About this task: Provide again, from the entries below, every line from the one containing "stream of the" through the one containing "forall before stop", exactly as written, and no other line.

═══ Records for this task ═══

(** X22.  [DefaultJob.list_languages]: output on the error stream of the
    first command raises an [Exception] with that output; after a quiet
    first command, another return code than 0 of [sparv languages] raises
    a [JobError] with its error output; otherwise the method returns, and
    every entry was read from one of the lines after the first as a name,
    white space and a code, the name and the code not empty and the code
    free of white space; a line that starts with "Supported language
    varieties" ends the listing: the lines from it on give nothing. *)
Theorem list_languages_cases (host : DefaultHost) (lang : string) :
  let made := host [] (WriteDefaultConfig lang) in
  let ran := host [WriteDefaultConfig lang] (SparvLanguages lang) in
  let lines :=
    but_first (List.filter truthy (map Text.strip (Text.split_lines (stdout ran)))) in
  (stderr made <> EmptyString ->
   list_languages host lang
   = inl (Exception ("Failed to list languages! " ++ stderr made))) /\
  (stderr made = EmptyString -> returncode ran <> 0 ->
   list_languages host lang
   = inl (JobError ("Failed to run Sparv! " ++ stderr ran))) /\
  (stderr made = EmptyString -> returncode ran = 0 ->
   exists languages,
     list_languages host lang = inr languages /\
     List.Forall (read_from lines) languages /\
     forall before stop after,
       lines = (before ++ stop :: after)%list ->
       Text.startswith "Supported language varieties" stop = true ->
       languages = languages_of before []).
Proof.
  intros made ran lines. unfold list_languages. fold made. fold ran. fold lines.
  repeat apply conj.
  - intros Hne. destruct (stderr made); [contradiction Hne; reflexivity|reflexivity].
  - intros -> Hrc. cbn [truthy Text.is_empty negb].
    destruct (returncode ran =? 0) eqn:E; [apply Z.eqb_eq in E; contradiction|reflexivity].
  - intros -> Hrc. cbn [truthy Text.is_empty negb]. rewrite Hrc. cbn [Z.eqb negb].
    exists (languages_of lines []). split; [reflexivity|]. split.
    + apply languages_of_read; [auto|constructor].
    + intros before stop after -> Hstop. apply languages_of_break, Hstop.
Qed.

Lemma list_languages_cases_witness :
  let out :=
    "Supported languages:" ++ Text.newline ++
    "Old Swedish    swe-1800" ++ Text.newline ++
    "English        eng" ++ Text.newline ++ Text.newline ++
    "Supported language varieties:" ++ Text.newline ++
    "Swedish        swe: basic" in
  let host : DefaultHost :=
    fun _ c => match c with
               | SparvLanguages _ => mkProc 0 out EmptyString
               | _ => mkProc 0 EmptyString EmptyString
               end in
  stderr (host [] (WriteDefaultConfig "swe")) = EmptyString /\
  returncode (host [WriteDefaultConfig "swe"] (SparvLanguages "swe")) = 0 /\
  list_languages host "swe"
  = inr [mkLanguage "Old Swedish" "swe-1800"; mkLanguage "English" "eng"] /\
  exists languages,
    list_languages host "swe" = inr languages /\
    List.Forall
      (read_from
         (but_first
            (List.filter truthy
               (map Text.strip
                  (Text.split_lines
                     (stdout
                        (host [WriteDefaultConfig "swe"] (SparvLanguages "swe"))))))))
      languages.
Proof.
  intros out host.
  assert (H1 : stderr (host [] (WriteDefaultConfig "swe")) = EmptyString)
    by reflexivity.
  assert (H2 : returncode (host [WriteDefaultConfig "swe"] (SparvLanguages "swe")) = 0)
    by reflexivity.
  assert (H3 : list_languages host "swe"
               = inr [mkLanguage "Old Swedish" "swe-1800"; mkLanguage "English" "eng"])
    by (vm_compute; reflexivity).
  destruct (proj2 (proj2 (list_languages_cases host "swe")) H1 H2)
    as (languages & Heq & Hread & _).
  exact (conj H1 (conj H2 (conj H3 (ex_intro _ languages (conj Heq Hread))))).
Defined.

═══
═══ Records for this task ═══

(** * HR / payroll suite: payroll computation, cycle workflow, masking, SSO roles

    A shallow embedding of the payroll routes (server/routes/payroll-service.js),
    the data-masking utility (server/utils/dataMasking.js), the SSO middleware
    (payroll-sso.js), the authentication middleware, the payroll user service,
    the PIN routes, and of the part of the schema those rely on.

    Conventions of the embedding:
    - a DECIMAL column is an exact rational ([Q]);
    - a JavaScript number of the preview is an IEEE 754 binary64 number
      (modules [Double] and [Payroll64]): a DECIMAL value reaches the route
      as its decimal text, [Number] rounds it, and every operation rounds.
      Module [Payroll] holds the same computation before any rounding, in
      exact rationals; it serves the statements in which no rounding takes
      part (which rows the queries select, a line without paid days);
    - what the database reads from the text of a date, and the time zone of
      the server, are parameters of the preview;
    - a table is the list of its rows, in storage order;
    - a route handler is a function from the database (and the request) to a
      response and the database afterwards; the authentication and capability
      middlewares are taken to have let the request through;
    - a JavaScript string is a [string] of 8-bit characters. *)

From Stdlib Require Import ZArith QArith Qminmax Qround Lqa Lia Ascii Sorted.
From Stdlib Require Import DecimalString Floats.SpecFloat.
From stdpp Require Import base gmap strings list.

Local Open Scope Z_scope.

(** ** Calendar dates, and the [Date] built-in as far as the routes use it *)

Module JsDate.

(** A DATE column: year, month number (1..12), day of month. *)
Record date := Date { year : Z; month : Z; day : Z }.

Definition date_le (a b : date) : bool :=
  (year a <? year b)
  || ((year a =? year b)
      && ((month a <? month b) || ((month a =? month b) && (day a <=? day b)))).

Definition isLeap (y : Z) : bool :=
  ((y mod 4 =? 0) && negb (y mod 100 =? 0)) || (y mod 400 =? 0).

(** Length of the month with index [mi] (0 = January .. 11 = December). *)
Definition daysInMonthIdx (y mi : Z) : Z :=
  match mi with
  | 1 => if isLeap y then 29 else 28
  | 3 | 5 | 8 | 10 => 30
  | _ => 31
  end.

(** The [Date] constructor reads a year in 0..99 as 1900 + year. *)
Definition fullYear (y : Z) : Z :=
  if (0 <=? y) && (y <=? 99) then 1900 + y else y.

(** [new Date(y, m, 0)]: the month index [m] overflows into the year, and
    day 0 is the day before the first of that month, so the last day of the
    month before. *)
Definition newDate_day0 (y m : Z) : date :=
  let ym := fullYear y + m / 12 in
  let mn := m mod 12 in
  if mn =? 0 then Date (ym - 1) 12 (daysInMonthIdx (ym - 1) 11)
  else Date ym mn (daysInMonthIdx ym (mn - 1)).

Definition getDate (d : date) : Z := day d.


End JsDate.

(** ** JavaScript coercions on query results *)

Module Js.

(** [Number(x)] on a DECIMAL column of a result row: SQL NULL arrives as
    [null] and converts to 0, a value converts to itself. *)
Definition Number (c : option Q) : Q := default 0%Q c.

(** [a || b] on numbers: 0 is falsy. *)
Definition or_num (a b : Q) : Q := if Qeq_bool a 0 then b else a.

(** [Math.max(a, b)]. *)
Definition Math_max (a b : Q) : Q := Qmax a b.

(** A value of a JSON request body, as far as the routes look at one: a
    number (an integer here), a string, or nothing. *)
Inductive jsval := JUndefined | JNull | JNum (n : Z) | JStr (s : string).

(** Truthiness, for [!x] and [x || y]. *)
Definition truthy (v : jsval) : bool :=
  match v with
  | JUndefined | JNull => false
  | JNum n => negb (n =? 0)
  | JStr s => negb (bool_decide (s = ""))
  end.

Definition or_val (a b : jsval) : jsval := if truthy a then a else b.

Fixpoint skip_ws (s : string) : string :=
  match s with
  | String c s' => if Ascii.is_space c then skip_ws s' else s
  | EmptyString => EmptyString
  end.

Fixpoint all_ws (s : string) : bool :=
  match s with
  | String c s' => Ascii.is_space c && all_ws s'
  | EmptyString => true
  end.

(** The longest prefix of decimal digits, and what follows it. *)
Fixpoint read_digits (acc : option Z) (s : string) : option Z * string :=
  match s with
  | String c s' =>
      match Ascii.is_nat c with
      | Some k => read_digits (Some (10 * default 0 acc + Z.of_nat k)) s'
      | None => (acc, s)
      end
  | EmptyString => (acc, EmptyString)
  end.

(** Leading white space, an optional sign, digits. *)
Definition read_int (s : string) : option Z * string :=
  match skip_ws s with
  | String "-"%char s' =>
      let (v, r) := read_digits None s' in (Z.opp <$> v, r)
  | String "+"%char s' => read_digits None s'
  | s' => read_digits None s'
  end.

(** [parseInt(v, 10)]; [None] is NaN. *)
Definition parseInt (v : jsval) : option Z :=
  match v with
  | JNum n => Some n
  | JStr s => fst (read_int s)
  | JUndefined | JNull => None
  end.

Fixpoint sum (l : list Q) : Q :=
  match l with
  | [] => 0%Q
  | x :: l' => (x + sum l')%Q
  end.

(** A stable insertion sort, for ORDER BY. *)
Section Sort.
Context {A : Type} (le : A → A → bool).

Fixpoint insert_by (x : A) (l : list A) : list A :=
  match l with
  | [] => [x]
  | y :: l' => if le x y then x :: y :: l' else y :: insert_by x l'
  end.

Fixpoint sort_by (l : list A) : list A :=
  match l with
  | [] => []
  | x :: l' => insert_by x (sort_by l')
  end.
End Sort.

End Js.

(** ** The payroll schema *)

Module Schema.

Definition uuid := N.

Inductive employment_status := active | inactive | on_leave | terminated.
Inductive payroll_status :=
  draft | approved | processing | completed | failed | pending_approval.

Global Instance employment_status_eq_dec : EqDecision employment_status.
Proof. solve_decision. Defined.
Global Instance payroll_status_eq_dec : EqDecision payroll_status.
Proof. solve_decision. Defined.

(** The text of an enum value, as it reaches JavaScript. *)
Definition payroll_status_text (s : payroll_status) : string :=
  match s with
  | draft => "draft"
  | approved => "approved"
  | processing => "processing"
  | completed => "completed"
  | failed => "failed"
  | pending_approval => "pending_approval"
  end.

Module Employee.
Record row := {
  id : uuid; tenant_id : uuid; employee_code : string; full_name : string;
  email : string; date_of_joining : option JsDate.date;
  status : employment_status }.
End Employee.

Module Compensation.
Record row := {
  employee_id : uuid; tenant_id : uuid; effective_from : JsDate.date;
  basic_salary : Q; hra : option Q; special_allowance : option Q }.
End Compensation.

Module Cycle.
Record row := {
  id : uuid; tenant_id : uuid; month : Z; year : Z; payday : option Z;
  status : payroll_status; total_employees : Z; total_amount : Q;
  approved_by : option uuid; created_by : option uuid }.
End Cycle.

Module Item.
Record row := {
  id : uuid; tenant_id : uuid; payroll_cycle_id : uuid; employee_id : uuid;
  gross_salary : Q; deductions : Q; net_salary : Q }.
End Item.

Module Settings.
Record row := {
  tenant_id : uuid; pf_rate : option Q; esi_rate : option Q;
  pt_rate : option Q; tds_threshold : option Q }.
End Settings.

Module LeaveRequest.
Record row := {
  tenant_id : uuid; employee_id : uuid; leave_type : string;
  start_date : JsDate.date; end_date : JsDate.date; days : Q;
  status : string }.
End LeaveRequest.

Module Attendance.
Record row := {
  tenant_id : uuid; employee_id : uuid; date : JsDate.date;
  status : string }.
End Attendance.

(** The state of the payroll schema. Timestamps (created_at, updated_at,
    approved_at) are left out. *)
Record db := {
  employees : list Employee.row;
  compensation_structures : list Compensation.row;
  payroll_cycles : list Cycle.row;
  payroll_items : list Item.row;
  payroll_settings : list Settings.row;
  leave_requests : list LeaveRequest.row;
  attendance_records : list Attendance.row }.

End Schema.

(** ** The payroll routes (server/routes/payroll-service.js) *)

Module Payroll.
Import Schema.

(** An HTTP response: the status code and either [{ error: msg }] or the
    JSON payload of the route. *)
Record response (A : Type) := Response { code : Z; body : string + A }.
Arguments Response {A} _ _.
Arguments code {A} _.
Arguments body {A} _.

═══

The completed task:
(** X22.  [DefaultJob.list_languages]: output on the error stream of the
    first command raises an [Exception] with that output; after a quiet
    first command, another return code than 0 of [sparv languages] raises
    a [JobError] with its error output; otherwise the method returns, and
    every entry was read from one of the lines after the first as a name,
    white space and a code, the name and the code not empty and the code
    free of white space; a line that starts with "Supported language
    varieties" ends the listing: the lines from it on give nothing. *)
Theorem list_languages_cases (host : DefaultHost) (lang : string) :
  let made := host [] (WriteDefaultConfig lang) in
  let ran := host [WriteDefaultConfig lang] (SparvLanguages lang) in
  let lines :=
    but_first (List.filter truthy (map Text.strip (Text.split_lines (stdout ran)))) in
  (stderr made <> EmptyString ->
   list_languages host lang
   = inl (Exception ("Failed to list languages! " ++ stderr made))) /\
  (stderr made = EmptyString -> returncode ran <> 0 ->
   list_languages host lang
   = inl (JobError ("Failed to run Sparv! " ++ stderr ran))) /\
  (stderr made = EmptyString -> returncode ran = 0 ->
   exists languages,
     list_languages host lang = inr languages /\
     List.Forall (read_from lines) languages /\
     forall before stop after,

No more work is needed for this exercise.